Data provided:
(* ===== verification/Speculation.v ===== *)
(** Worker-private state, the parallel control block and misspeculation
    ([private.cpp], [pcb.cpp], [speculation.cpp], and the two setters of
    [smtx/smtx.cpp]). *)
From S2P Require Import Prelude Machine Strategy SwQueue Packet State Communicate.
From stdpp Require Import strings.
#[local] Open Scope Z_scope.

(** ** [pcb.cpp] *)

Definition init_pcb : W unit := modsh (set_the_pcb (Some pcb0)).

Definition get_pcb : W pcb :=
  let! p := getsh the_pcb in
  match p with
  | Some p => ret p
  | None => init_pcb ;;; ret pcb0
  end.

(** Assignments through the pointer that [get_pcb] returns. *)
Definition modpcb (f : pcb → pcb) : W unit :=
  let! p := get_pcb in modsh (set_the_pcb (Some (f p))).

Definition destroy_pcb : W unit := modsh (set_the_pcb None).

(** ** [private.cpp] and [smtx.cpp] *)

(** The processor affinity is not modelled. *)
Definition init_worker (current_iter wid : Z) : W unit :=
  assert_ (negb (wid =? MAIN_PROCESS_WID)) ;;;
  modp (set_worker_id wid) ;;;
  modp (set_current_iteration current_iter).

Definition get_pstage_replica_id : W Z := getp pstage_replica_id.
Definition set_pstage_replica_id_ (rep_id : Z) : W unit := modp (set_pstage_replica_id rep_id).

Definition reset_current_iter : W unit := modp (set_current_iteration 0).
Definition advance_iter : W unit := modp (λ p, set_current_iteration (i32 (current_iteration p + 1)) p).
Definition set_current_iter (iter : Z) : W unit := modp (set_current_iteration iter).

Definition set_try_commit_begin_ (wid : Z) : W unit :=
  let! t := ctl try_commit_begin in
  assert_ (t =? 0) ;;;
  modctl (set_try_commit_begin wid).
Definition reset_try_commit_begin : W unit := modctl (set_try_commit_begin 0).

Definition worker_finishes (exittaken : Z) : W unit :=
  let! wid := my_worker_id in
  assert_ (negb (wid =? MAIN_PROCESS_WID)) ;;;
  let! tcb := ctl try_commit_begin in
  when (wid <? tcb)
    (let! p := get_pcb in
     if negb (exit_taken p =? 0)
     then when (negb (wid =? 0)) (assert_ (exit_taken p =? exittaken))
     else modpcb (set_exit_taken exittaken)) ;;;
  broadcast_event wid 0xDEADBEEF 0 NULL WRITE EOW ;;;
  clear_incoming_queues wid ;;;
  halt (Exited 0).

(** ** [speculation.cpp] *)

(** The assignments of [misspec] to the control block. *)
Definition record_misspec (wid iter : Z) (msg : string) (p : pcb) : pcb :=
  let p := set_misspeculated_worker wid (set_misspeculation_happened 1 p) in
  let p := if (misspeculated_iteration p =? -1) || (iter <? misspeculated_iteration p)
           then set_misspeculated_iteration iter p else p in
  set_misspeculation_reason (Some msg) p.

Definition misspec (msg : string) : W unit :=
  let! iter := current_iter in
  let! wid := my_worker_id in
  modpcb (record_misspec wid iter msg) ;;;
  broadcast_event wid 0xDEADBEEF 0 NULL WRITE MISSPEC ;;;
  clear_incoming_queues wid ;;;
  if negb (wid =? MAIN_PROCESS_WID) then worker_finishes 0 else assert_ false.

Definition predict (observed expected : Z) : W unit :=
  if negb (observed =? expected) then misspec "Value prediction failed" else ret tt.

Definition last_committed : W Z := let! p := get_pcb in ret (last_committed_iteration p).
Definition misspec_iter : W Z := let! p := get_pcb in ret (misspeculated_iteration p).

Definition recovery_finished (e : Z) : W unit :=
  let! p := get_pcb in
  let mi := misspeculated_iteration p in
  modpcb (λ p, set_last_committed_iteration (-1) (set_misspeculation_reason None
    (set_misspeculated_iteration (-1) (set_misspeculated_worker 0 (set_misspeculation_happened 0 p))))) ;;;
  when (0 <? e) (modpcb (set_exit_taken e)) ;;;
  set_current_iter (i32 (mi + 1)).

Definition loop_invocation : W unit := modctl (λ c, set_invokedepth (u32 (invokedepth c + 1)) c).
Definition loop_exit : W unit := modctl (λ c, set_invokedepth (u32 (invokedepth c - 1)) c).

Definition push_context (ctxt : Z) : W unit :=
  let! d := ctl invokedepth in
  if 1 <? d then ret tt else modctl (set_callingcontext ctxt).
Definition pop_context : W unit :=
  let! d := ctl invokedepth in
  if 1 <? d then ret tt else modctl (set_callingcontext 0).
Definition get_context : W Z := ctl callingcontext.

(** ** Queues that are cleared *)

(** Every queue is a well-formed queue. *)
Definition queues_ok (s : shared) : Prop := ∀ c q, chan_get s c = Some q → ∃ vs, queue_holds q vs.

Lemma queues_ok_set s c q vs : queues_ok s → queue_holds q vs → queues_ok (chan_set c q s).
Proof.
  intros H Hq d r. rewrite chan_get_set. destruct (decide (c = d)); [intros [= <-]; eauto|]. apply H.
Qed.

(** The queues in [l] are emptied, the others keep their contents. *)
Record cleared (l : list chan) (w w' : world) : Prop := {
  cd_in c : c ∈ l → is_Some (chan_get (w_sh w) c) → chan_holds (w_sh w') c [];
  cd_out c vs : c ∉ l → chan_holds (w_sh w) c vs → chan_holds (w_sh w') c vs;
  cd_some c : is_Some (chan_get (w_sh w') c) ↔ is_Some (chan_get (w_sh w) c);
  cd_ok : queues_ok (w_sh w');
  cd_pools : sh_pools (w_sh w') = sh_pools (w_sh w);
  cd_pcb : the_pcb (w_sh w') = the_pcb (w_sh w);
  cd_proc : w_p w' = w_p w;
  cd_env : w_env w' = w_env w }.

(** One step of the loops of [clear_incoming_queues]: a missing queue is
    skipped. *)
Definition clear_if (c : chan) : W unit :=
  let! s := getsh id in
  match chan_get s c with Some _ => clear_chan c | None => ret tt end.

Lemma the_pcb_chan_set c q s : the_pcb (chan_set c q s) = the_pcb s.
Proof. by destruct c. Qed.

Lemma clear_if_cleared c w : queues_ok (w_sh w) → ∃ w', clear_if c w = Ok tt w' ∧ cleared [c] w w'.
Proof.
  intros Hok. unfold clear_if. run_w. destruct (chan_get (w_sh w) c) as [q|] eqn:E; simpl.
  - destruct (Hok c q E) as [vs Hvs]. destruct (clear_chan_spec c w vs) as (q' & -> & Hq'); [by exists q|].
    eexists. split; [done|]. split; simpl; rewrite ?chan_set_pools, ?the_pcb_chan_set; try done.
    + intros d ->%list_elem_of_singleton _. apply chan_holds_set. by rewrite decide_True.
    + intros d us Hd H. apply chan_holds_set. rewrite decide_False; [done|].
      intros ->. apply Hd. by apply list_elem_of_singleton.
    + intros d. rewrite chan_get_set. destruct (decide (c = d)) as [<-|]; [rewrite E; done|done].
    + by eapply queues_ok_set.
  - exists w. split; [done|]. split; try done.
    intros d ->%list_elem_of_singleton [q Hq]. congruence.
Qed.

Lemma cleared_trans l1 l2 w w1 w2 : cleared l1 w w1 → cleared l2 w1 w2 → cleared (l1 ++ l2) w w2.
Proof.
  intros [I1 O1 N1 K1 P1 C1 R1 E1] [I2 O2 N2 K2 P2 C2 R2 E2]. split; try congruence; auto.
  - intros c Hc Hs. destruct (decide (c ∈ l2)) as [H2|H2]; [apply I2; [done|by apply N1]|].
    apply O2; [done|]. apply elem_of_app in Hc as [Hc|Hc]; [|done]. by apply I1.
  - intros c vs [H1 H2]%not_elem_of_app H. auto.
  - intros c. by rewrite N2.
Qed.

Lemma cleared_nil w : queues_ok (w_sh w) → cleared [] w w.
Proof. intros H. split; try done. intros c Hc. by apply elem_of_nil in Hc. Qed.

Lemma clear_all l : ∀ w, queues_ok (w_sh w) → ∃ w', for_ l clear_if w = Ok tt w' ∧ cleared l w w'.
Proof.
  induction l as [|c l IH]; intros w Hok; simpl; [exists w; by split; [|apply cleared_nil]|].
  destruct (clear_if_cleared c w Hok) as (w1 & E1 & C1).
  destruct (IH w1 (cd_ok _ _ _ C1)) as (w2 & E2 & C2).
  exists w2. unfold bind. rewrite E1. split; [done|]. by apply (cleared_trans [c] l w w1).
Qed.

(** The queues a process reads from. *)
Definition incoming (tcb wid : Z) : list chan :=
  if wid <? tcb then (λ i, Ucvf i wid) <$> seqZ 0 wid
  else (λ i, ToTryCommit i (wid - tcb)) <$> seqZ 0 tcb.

Work item: Output exactly the lines of the material above from the one containing "From stdpp Require Import strings." up to and including the one containing "let! p := get_pcb in modsh".

Expected answer:
From stdpp Require Import strings.
#[local] Open Scope Z_scope.

(** ** [pcb.cpp] *)

Definition init_pcb : W unit := modsh (set_the_pcb (Some pcb0)).

Definition get_pcb : W pcb :=
  let! p := getsh the_pcb in
  match p with
  | Some p => ret p
  | None => init_pcb ;;; ret pcb0
  end.

(** Assignments through the pointer that [get_pcb] returns. *)
Definition modpcb (f : pcb → pcb) : W unit :=
  let! p := get_pcb in modsh (set_the_pcb (Some (f p))).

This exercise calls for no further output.